As for your tax hikes on those terrible companies and equally bad investors, you've managed to generate a strong coalition against you.  

The really blue-chip big boys, known as the Business Roundtable is now firmly aligned with the small business NFIB and even the Chamber of Commerce which gave all kinds of money to many of your democratic supporters—even they're against you.  

So, I know popularity may be in the eyes of the beholder, but I’m not beholding much popularity with your program.


I still think Joe Manchin has it right with his strategic pause all the way into next year. He wants to take a closer look at the spending and inflation story and he's not near as much of a taxer as you and Bernie sanders are and I dare say, Manchin's position is becoming more and more popular while your position is weakening.  

That's one reason the stock market has held up so well.
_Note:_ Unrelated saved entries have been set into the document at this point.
(* ===== verification/Workloads.v ===== *)
(** * Workloads of a control plane

    The state of deployments, stateful sets and daemon sets as far as the
    controllers look at it: rollouts ([pkg/kubernetes/helper.go]), health
    ([pkg/resources/health.go]), and whether the controller manager of a cluster
    still runs its cloud controllers ([pkg/resources/data.go]). *)

From S2P Require Import Prelude ResourceNames Kube Semver Net CloudApi ClusterApi Helper Corev1 ClusterDeletion.

(** ** Data *)

Record DeploymentCondition := mkDeploymentCondition { dco_type : string; dco_reason : string }.

(** Of a deployment the spec with its containers, and the status. *)
Record Deployment := mkDeployment {
  dep_meta : ObjectMeta;
  dep_generation : Z;
  dep_replicas : option Z;
  dep_containers : list Container;
  dep_observedGeneration : Z;
  dep_statusReplicas : Z;
  dep_updatedReplicas : Z;
  dep_readyReplicas : Z;
  dep_availableReplicas : Z;
  dep_conditions : list DeploymentCondition;
}.
#[global] Program Instance Deployment_object : Object Deployment := {|
  obj_meta := dep_meta;
  set_meta m d := mkDeployment m (dep_generation d) (dep_replicas d) (dep_containers d) (dep_observedGeneration d)
    (dep_statusReplicas d) (dep_updatedReplicas d) (dep_readyReplicas d) (dep_availableReplicas d) (dep_conditions d);
|}.
Next Obligation. done. Qed.

Record EtcdSet := mkEtcdSet {
  ss_meta : ObjectMeta;
  ss_replicas : option Z;
  ss_containers : list Container;
  ss_statusReplicas : Z;
  ss_updatedReplicas : Z;
  ss_readyReplicas : Z;
}.
#[global] Program Instance EtcdSet_object : Object EtcdSet := {|
  obj_meta := ss_meta;
  set_meta m s := mkEtcdSet m (ss_replicas s) (ss_containers s) (ss_statusReplicas s) (ss_updatedReplicas s) (ss_readyReplicas s);
|}.
Next Obligation. done. Qed.

Record DaemonSet := mkDaemonSet { ds_meta : ObjectMeta; ds_numberReady : Z; ds_desiredNumberScheduled : Z }.
#[global] Program Instance DaemonSet_object : Object DaemonSet := {|
  obj_meta := ds_meta;
  set_meta m s := mkDaemonSet m (ds_numberReady s) (ds_desiredNumberScheduled s);
|}.
Next Obligation. done. Qed.

(** ** Rollouts *)

Definition RevisionAnnotation : string := "deployment.kubernetes.io/revision".
Definition DeploymentProgressing : string := "Progressing".

(** [strconv.ParseInt(s, 10, 64)]. *)
Fixpoint decimal_value (acc : Z) (s : chars) : option Z :=
  match s with
  | [] => Some acc
  | c :: rest => match decimal c with Some d => decimal_value (10 * acc + d) rest | None => None end
  end.
Definition ParseInt (s : string) : outcome Z :=
  let invalid := Err (ErrNew "invalid syntax") in
  let cs := String.list_ascii_of_string s in
  let '(negative, digits) :=
    match cs with
    | c :: rest => if is_char c "-" then (true, rest) else if is_char c "+" then (false, rest) else (false, cs)
    | [] => (false, [])
    end in
  match digits with
  | [] => invalid
  | _ =>
      match decimal_value 0 digits with
      | None => invalid
      | Some n =>
          let n := if (negative : bool) then - n else n in
          if (n <? - 2 ^ 63) || (2 ^ 63 <=? n) then Err (ErrNew "value out of range") else Ok n
      end
  end.

Definition Revision (m : ObjectMeta) : outcome Z :=
  match om_annotations m !! RevisionAnnotation with
  | None => Ok 0
  | Some v => ParseInt v
  end.

Definition GetDeploymentCondition (conditions : list DeploymentCondition) (condType : string) : option DeploymentCondition :=
  List.find (λ c, String.eqb (dco_type c) condType) conditions.

Definition IsDeploymentRolloutComplete (d : Deployment) (revision : Z) : outcome bool :=
  _ ← (if 0 <? revision then
         deploymentRev ← outcome_wrap "cannot get the revision of deployment" (Revision (dep_meta d));
         if negb (revision =? deploymentRev) then Err (ErrNew "desired revision is different from the running revision") else Ok tt
       else Ok tt);
  if negb (dep_generation d <=? dep_observedGeneration d) then Ok false else
  let exceeded :=
    match GetDeploymentCondition (dep_conditions d) DeploymentProgressing with
    | Some cond => String.eqb (dco_reason cond) "ProgressDeadlineExceeded"
    | None => false
    end in
  if exceeded then Err (ErrNew "deployment exceeded its progress deadline") else
  if match dep_replicas d with Some n => dep_updatedReplicas d <? n | None => false end then Ok false else
  if dep_updatedReplicas d <? dep_statusReplicas d then Ok false else
  if dep_availableReplicas d <? dep_updatedReplicas d then Ok false else
  Ok true.

(** ** Health *)

Section health.
Context {W : Type}.

(** [client.Get], where a missing object means that the component is down. *)
Definition get_or_down {O} (client : Client W O) (nn : NamespacedName) (status : O → outcome string) : M W string :=
  r ← try (c_get client nn);
  match r with
  | inl e => if IsNotFound e then mret HealthStatusDown else throw e
  | inr o => lift (status o)
  end.

(** A nil number of replicas is a panic, but only when enough replicas are ready. *)
Definition replicas_status (minReady ready updated statusReplicas : Z) (replicas : option Z) : outcome string :=
  if ready <? minReady then Ok HealthStatusDown else
  replicas ← deref replicas;
  if negb (updated =? replicas) || negb (ready =? replicas) || negb (statusReplicas =? replicas)
  then Ok HealthStatusProvisioning else Ok HealthStatusUp.

Definition HealthyDeployment (client : Client W Deployment) (nn : NamespacedName) (minReady : Z) : M W string :=
  get_or_down client nn (λ d,
    replicas_status minReady (dep_readyReplicas d) (dep_updatedReplicas d) (dep_statusReplicas d) (dep_replicas d)).

Definition HealthyStatefulSet (client : Client W EtcdSet) (nn : NamespacedName) (minReady : Z) : M W string :=
  get_or_down client nn (λ s,
    replicas_status minReady (ss_readyReplicas s) (ss_updatedReplicas s) (ss_statusReplicas s) (ss_replicas s)).

Definition HealthyDaemonSet (client : Client W DaemonSet) (nn : NamespacedName) (minReady : Z) : M W string :=
  get_or_down client nn (λ s,
    if ds_numberReady s <? minReady then Ok HealthStatusDown
    else if negb (ds_numberReady s =? ds_desiredNumberScheduled s) then Ok HealthStatusProvisioning
    else Ok HealthStatusUp).
End health.

(** ** The cloud controllers of the controller manager *)

Definition cloudProviderExternalFlag : string := "external".

(** [httpproberapi.Command], the JSON argument of the wrapper. *)
Record Command := mkCommand { cmd_command : string; cmd_args : list string }.

Section kcm.
Context (unmarshal : string → option Command).

(** The first [-command] that is followed by another argument decides. *)
Fixpoint unwrapArgs (args : list string) : option Command :=
  match args with
  | arg :: ((next :: _) as rest) => if String.eqb arg "-command" then unmarshal next else unwrapArgs rest
  | _ => None
  end.
Definition UnwrapCommand (container : Container) : option Command := unwrapArgs (ct_args container).

Fixpoint getArgValue (args : list string) (argName : string) : option string :=
  match args with
  | [] => None
  | arg :: rest => if String.eqb arg argName then head rest else getArgValue rest argName
  end.

Definition getContainer (d : Deployment) (containerName : string) : option Container :=
  List.find (λ c, String.eqb (ct_name c) containerName) (dep_containers d).

Definition cloudControllersDisabled (args : list string) : bool :=
  match getArgValue args "--cloud-provider" with
  | None => true
  | Some val =>
      if String.eqb val cloudProviderExternalFlag then true else
      match getArgValue args "--controllers" with
      | None => false
      | Some val => forallb (λ c, existsb (String.eqb c) (split_comma val)) ["-cloud-node-lifecycle"; "-route"; "-service"]
      end
  end.

Definition KCMCloudControllersDeactivated {W} (client : Client W Deployment) (namespace : string) : M W bool :=
  r ← try (c_get client (mkKey namespace ControllerManagerDeploymentName));
  match r with
  | inl _ => mret false
  | inr kcm =>
      ready ← (match IsDeploymentRolloutComplete kcm 0 with
               | Ok b => mret b
               | Err _ => mret false
               | Panic m => panic m
               | OutOfFuel => λ w, (OutOfFuel, w)
               end);
      mret (match getContainer kcm ControllerManagerDeploymentName with
            | None => false
            | Some c =>
                match UnwrapCommand c with
                | None => false
                | Some cmd => (ready : bool) && cloudControllersDisabled (cmd_args cmd)
                end
            end)
  end.
End kcm.
Definition enabled (f : Features) (c : Cluster) (q : Conditions) (comp : Component) : bool :=
  let policies := has_feature c ApiserverNetworkPolicy in
  match comp with
  | CBase => true
  | CDashboard => KubernetesDashboardEnabled (cl_spec c)
  | COpenVPN => negb (konnectivity f c)
  | CKonnectivity => konnectivity f c
  | COSM => sp_enableOperatingSystemManager (cl_spec c)
  | CFrontLB => is_loadBalancer c
  | CEncryption => IsEncryptionEnabled c || IsEncryptionActive c
  | CExternalCloud => has_feature c ClusterFeatureExternalCloudProvider
  | CCloudController => cd_ccm q
  | CGCP => is_some (cd_gcp (sp_cloud (cl_spec c)))
  | CCSI => has_csi c
  | CBackup => cd_backup q
  | CPolicies => policies
  | COpenVPNPolicies => policies && negb (konnectivity f c)
  | CKonnectivityPolicies => policies && konnectivity f c
  | CIssuerPolicy => policies && cd_issuer q
  | CGatekeeper => false
  end.

(** The components that a run removes. *)
Definition dropped (f : Features) (c : Cluster) (q : Conditions) (comp : Component) : bool :=
  match comp with
  | CDashboard => negb (KubernetesDashboardEnabled (cl_spec c))
  | COpenVPN | COpenVPNPolicies => konnectivity f c
  | CKonnectivity | CKonnectivityPolicies => ft_Konnectivity f && negb (konnectivity f c)
  | COSM => negb (sp_enableOperatingSystemManager (cl_spec c))
  | CBackup => negb (cd_backup q)
  | CGatekeeper => true
  | _ => false
  end.

(** An object of a component, in the namespace of the cluster. *)
Definition object_of (ns ccm : string) (comp : Component) (x : Resource) : Prop :=
  ∃ k n, x = in_ns ns k n ∧ n ∈ names ccm comp k.

Lemma dropped_not_enabled f c q comp : dropped f c q comp = true → enabled f c q comp = false.
Proof. destruct comp; simpl; try done; [by intros ->%negb_true_iff|by intros ->|by intros [_ ->%negb_true_iff]%andb_true_iff|
  by intros ->%negb_true_iff|by intros ->%negb_true_iff|by intros ->; rewrite andb_false_r|
  by intros [_ ->%negb_true_iff]%andb_true_iff; rewrite andb_false_r]. Qed.

(** ** The lists by kind are the lists by component *)

Section by_component.
Context (f : Features) (d : TemplateData) (q : Conditions).
Let c := td_cluster d.
Let ccm := cloudControllerDeployment c.
Hypothesis Hk : td_isKonnectivityEnabled d = konnectivity f c.

Definition listed (k : ResourceKind) (n : string) : Prop := ∃ comp, enabled f c q comp = true ∧ n ∈ names ccm comp k.

Lemma elem_of_when {A} (b : bool) (l : list A) x : x ∈ when b l ↔ b = true ∧ x ∈ l.
Proof. destruct b; simpl; [naive_solver|]. rewrite elem_of_nil. naive_solver. Qed.

Lemma elem_of_plain l n : (∃ a, (n, a) ∈ plain l) ↔ n ∈ l.
Proof.
  unfold plain. split.
  - intros [a (m & [= -> ->] & ?)%list_elem_of_fmap]. done.
  - intros ?. exists NoArgs. apply list_elem_of_fmap. eauto.
Qed.

Lemma some_component (P : Component → Prop) : (∃ comp, P comp) ↔
  P CBase ∨ P CDashboard ∨ P COpenVPN ∨ P CKonnectivity ∨ P COSM ∨ P CFrontLB ∨ P CEncryption ∨ P CExternalCloud ∨
  P CCloudController ∨ P CGCP ∨ P CCSI ∨ P CBackup ∨ P CPolicies ∨ P COpenVPNPolicies ∨ P CKonnectivityPolicies ∨
  P CIssuerPolicy ∨ P CGatekeeper.
Proof.
  split.
  - intros [[] H]; tauto.
  - intros H. repeat (destruct H as [H|H]; [by eexists|]). by eexists.
Qed.

(** Both sides as a disjunction over lists of names, with the conditions decided. *)
Ltac by_component := unfold listed; rewrite some_component; cbn [names enabled base_names openvpn_names];
  rewrite ?elem_of_app, ?elem_of_when, ?elem_of_nil, ?Hk; fold c; fold ccm;
  destruct (konnectivity f c); cbn [negb andb]; rewrite ?elem_of_app, ?andb_true_r, ?andb_false_r; intuition congruence.

Lemma services_listed n : n ∈ GetServiceCreators d ↔ listed RService n.
Proof. unfold GetServiceCreators. by_component. Qed.
Lemma deployments_listed n : n ∈ deploymentsWith d (cd_ccm q) ↔ listed RDeployment n.
Proof. unfold deploymentsWith. by_component. Qed.
Lemma secrets_listed n : n ∈ GetSecretCreators d ↔ listed RSecret n.
Proof. unfold GetSecretCreators. by_component. Qed.
Lemma serviceAccounts_listed n : n ∈ serviceAccountCreators c ↔ listed RServiceAccount n.
Proof. unfold serviceAccountCreators. by_component. Qed.
Lemma roles_listed n : n ∈ roleCreators c ↔ listed RRole n.
Proof. unfold roleCreators. by_component. Qed.
Lemma roleBindings_listed n : n ∈ roleBindingCreators c ↔ listed RRoleBinding n.
Proof. unfold roleBindingCreators. by_component. Qed.
Lemma configMaps_listed n : n ∈ GetConfigMapCreators d ↔ listed RConfigMap n.
Proof.
  assert (Hcsi : has_csi c = true ↔ is_some (cd_vsphere (sp_cloud (cl_spec c))) = true ∨
    match cd_nutanix (sp_cloud (cl_spec c)) with Some n => is_some (nx_csi n) | None => false end = true) by apply orb_true_iff.
  unfold GetConfigMapCreators. by_component.
Qed.
Lemma statefulSets_listed n : n ∈ GetStatefulSetCreators ↔ listed RStatefulSet n.
Proof. unfold GetStatefulSetCreators. by_component. Qed.
Lemma backupConfigs_listed n : cd_backup q = true → n ∈ GetEtcdBackupConfigCreators ↔ listed REtcdBackupConfig n.
Proof. intros Hq. unfold GetEtcdBackupConfigCreators. by_component. Qed.
Lemma cronJobs_listed n : n ∈ GetCronJobCreators ↔ listed RCronJob n.
Proof. unfold GetCronJobCreators. by_component. Qed.
Lemma budgets_listed n : n ∈ GetPodDisruptionBudgetCreators d ↔ listed RPodDisruptionBudget n.
Proof. unfold GetPodDisruptionBudgetCreators. by_component. Qed.
Lemma autoscalers_listed n : n ∈ controlPlaneDeploymentNames d ++ [EtcdStatefulSetName] ↔ listed RVerticalPodAutoscaler n.
Proof.
  assert (Hb : n ∈ base_names RVerticalPodAutoscaler ↔ n ∈ [MachineControllerDeploymentName; MachineControllerWebhookDeploymentName;
    ApiserverDeploymentName; ControllerManagerDeploymentName; SchedulerDeploymentName] ∨ n ∈ [EtcdStatefulSetName])
    by (rewrite <- elem_of_app; done).
  cbn [base_names] in Hb. unfold controlPlaneDeploymentNames. by_component.
Qed.
Lemma policies_listed n ips issuer : has_feature c ApiserverNetworkPolicy = true → cd_issuer q = is_some issuer →
  (∃ a, (n, a) ∈ networkPolicyCreators d ips issuer) ↔ listed RNetworkPolicy n.
Proof.
  intros Hp Hq. transitivity (n ∈ map fst (networkPolicyCreators d ips issuer)).
  { rewrite list_elem_of_fmap. split; [intros [a ?]; by exists (n, a)|intros ([m a] & -> & ?); eauto]. }
  unfold networkPolicyCreators. rewrite Hk. unfold listed. rewrite some_component. cbn [names enabled base_names openvpn_names].
  fold c. rewrite Hp, Hq. unfold plain. rewrite !map_app, !map_map. cbn [fst]. rewrite !map_id, !elem_of_app, !elem_of_nil.
  destruct (konnectivity f c), issuer; cbn [map fst is_some negb andb]; rewrite ?map_map, ?map_id, ?elem_of_nil; cbn [fst]; intuition congruence.
Qed.
End by_component.

(** ** Components have no objects in common *)

Definition components : list Component :=
  [CBase; CDashboard; COpenVPN; CKonnectivity; COSM; CFrontLB; CEncryption; CExternalCloud; CCloudController; CGCP; CCSI;
   CBackup; CPolicies; COpenVPNPolicies; CKonnectivityPolicies; CIssuerPolicy; CGatekeeper].
Definition kinds : list ResourceKind :=
  [RService; RServiceAccount; RRole; RRoleBinding; RClusterRole; RClusterRoleBinding; RNetworkPolicy; RSecret; RConfigMap;
   RDeployment; RStatefulSet; RCronJob; RPodDisruptionBudget; RVerticalPodAutoscaler; REtcdBackupConfig].
Definition ccmNames : list string :=
  [OpenstackCCMDeploymentName; HetznerCCMDeploymentName; AnexiaCCMDeploymentName; vsphereCCMDeploymentName;
   KubeVirtCCMDeploymentName; "unsupported"].

Definition separate (ccm : string) : bool :=
  forallb (λ k, forallb (λ a, forallb (λ b, bool_decide (a = b) ||
    forallb (λ n, negb (existsb (String.eqb n) (names ccm b k))) (names ccm a k)) components) components) kinds.

Lemma in_components comp : comp ∈ components.
Proof. destruct comp; unfold components; set_solver. Qed.
Lemma in_kinds k : k ∈ kinds.
Proof. destruct k; unfold kinds; set_solver. Qed.
Lemma ccm_name c : cloudControllerDeployment c ∈ ccmNames.
Proof.
  unfold cloudControllerDeployment, ccmNames.
  repeat match goal with |- context [if ?b then _ else _] => destruct b end; set_solver.
Qed.
Lemma ccm_separate c : separate (cloudControllerDeployment c) = true.
Proof.
  assert (H : Forall (λ n, separate n = true) ccmNames) by (repeat (constructor; [vm_compute; reflexivity|]); constructor).
  rewrite Forall_forall in H. apply H, ccm_name.
Qed.

Lemma names_disjoint c a b k n : let ccm := cloudControllerDeployment c in
  n ∈ names ccm a k → n ∈ names ccm b k → a = b.
Proof.
  intros ccm Ha Hb. pose proof (ccm_separate c) as H. unfold separate in H. fold ccm in H.
  rewrite forallb_forall in H. specialize (H k (proj1 (list_elem_of_In _ _) (in_kinds k))).
  rewrite forallb_forall in H. specialize (H a (proj1 (list_elem_of_In _ _) (in_components a))).
  rewrite forallb_forall in H. specialize (H b (proj1 (list_elem_of_In _ _) (in_components b))).
  apply orb_true_iff in H as [H|H]; [by apply bool_decide_eq_true in H|]. exfalso.
  rewrite forallb_forall in H. specialize (H n (proj1 (list_elem_of_In _ _) Ha)). apply negb_true_iff in H.
  assert (existsb (String.eqb n) (names ccm b k) = true) as E; [|congruence].
  apply existsb_exists. exists n. split; [by apply list_elem_of_In|apply String.eqb_refl].
Qed.
(* ===== verification/ClusterResources.v ===== *)
(** * The cluster controller: deploying a control plane

    [pkg/controller/seed-controller-manager/kubernetes/resources.go] and [address.go]:
    in which order the objects of a control plane are ensured and removed, and what
    the controller waits for in between. *)

From Stdlib Require Import Sorting.
From S2P Require Import Prelude ResourceNames Kube Semver Net CloudApi ClusterApi Helper Corev1 EtcdBackup VersionManager Field ClusterDefaulting ClusterValidation Reconciling ClusterDeletion Workloads ControlPlane ClusterAddressing ClusterHealth.

Definition clusterIPUnknownRetryTimeout : Z := 5 * Second.

(** The kind that is deleted and created again instead of updated. *)
Definition requiresRecreate (kind : ResourceKind) : bool :=
  match kind with RPodDisruptionBudget => true | _ => false end.

(** An object of which only the key matters. *)
Definition stub (key : NamespacedName) : DataObject := mkDataObject (set_namespace (key_namespace key) (set_name (key_name key) emptyMeta)) ∅.

(** [metav1.NewControllerRef(obj, appsv1.SchemeGroupVersion.WithKind(kind))] *)
Definition appsRef (kind : string) (m : ObjectMeta) : OwnerReference := mkOwnerReference "apps/v1" kind (om_name m) (om_uid m).

(** [bytes.Compare], and sorting by it. *)
Fixpoint bytes_Compare (a b : list Z) : comparison :=
  match a, b with
  | [], [] => Eq
  | [], _ :: _ => Lt
  | _ :: _, [] => Gt
  | x :: a', y :: b' => match x ?= y with Eq => bytes_Compare a' b' | c => c end
  end.
Definition bytes_le (a b : list Z) : Prop := bytes_Compare a b ≠ Gt.
#[global] Instance bytes_le_dec a b : Decision (bytes_le a b).
Proof. unfold bytes_le. destruct (bytes_Compare a b); [left|left|right]; congruence. Defined.
Definition sort_IPs (l : list IP) : list IP := merge_sort bytes_le l.

Section resources.
Context `{SemverLib, StringSets} {W : Type} (r : ClusterReconciler W).

(** ** Ensuring and removing objects *)

Definition ensureObject (data : option TemplateData) (args : TemplateArgs) (res : Resource) : M W unit :=
  let key := rs_key res in
  EnsureNamedObject (k8_objects r (rs_kind res)) (k8_equal r) (k8_resetStatus r) (k8_poll r) key
    (createWithName (createWithNamespace (k8_template r data args res) (key_namespace key)) (key_name key))
    (mkDataObject emptyMeta ∅) (requiresRecreate (rs_kind res)).

(** The loop that all functions of the generated file share. *)
Definition ReconcileObjects (kind : ResourceKind) (msg : string) (creators : list (string * TemplateArgs))
    (data : option TemplateData) (namespace : string) : M W unit :=
  for_range (λ _ '(name, args), wrap msg (ensureObject data args (in_ns namespace kind name))) tt creators.
Definition ReconcileServices := ReconcileObjects RService "failed to ensure Service".
Definition ReconcileSecrets := ReconcileObjects RSecret "failed to ensure Secret".
Definition ReconcileConfigMaps := ReconcileObjects RConfigMap "failed to ensure ConfigMap".
Definition ReconcileServiceAccounts := ReconcileObjects RServiceAccount "failed to ensure ServiceAccount".
Definition ReconcileStatefulSets := ReconcileObjects RStatefulSet "failed to ensure StatefulSet".
Definition ReconcileDeployments := ReconcileObjects RDeployment "failed to ensure Deployment".
Definition ReconcilePodDisruptionBudgets := ReconcileObjects RPodDisruptionBudget "failed to ensure PodDisruptionBudget".
Definition ReconcileVerticalPodAutoscalers := ReconcileObjects RVerticalPodAutoscaler "failed to ensure VerticalPodAutoscaler".
Definition ReconcileClusterRoleBindings := ReconcileObjects RClusterRoleBinding "failed to ensure ClusterRoleBinding".
Definition ReconcileClusterRoles := ReconcileObjects RClusterRole "failed to ensure ClusterRole".
Definition ReconcileRoles := ReconcileObjects RRole "failed to ensure Role".
Definition ReconcileRoleBindings := ReconcileObjects RRoleBinding "failed to ensure RoleBinding".
Definition ReconcileCronJobs := ReconcileObjects RCronJob "failed to ensure CronJob".
Definition ReconcileEtcdBackupConfigs := ReconcileObjects REtcdBackupConfig "failed to ensure EtcdBackupConfig".
Definition ReconcileNetworkPolicies := ReconcileObjects RNetworkPolicy "failed to ensure NetworkPolicy".
(** C19: control planes are isolated: a run for one cluster changes neither an object in
    the namespace of another cluster nor the cluster-wide bindings of that one. *)
Theorem control_planes_isolated c c2 (namespace : Namespace) x :
  ns_of c ≠ "" → ns_of c2 ≠ "" → ns_of c ≠ ns_of c2 → om_name (ns_meta namespace) = ns_of c →
  key_namespace (rs_key x) = ns_of c2 ∨ x ∈ map (in_ns "" RClusterRoleBinding) (clusterRoleBindingCreators (ns_of c2)) →
  keeps (cp_lookup x) (ensureResourcesAreDeployed r c namespace).
Proof.
  intros H1 H2 Hne Hn Hx. apply ensureResources_keeps. rewrite Hn. apply outside_namespace; [destruct Hx as [->|Hx]|destruct Hx as [Hx|Hx]].
  - congruence.
  - apply list_elem_of_fmap in Hx as (n & -> & _). by simpl.
  - intros Hw. apply elem_of_app in Hw as [(n & -> & _)%list_elem_of_fmap|(n & -> & _)%list_elem_of_fmap]; by simpl in Hx.
  - eapply bindings_differ; [|exact Hx]. congruence.
Qed.

(** Switching encryption at rest off leaves the secret with the encryption keys
    behind: no run for a cluster without encryption touches it, because what is
    deleted is a secret with the name of a key of that secret. *)
Theorem encryption_secret_survives c namespace :
  IsEncryptionEnabled c = false → IsEncryptionActive c = false →
  keeps (cp_lookup (in_ns (ns_of c) RSecret EncryptionConfigurationSecretName)) (ensureResourcesAreDeployed r c namespace).
Proof.
  intros He Ha. apply ensureResources_keeps. split; [|split].
  - intros comp Hc Hx. assert (comp = CEncryption) as ->; [|simpl in Hc; by rewrite He, Ha in Hc].
    eapply object_of_unique; [exact Hx|]. exists RSecret, EncryptionConfigurationSecretName. split; [done|]. left.
  - apply encryption_secret_not_removed.
  - intros Hw. apply elem_of_app in Hw as [(n & [=] & _)%list_elem_of_fmap|(n & [=] & _)%list_elem_of_fmap].
Qed.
Maybe you won't eviscerate all their profits with your tax hikes after all and finally, a bunch of smart Republican senators have introduced a new bill called: 'No Hearing, No Vote.' 

They're actually reprising a bill first brought by Senator Chuck Schumer back in 2017. All they want is some public hearings to thoroughly discuss all the potential consequences of your massive spending spree. The term is regular order and it's a lost art, but a very good idea. 


In fact folks, we have one of the ringleaders of the ‘No Hearing, No Vote’ bill as our top guest this evening, Senator Rick Scott of Florida, who is the chairman of the National Republican Senatorial Committee and he's looking forward to next year. 

So, I’ll conclude this riff by saying: Save America. Kill the bill. 

This article is adapted from Larry Kudlow's opening commentary on the September 24, 2021 edition of "Kudlow."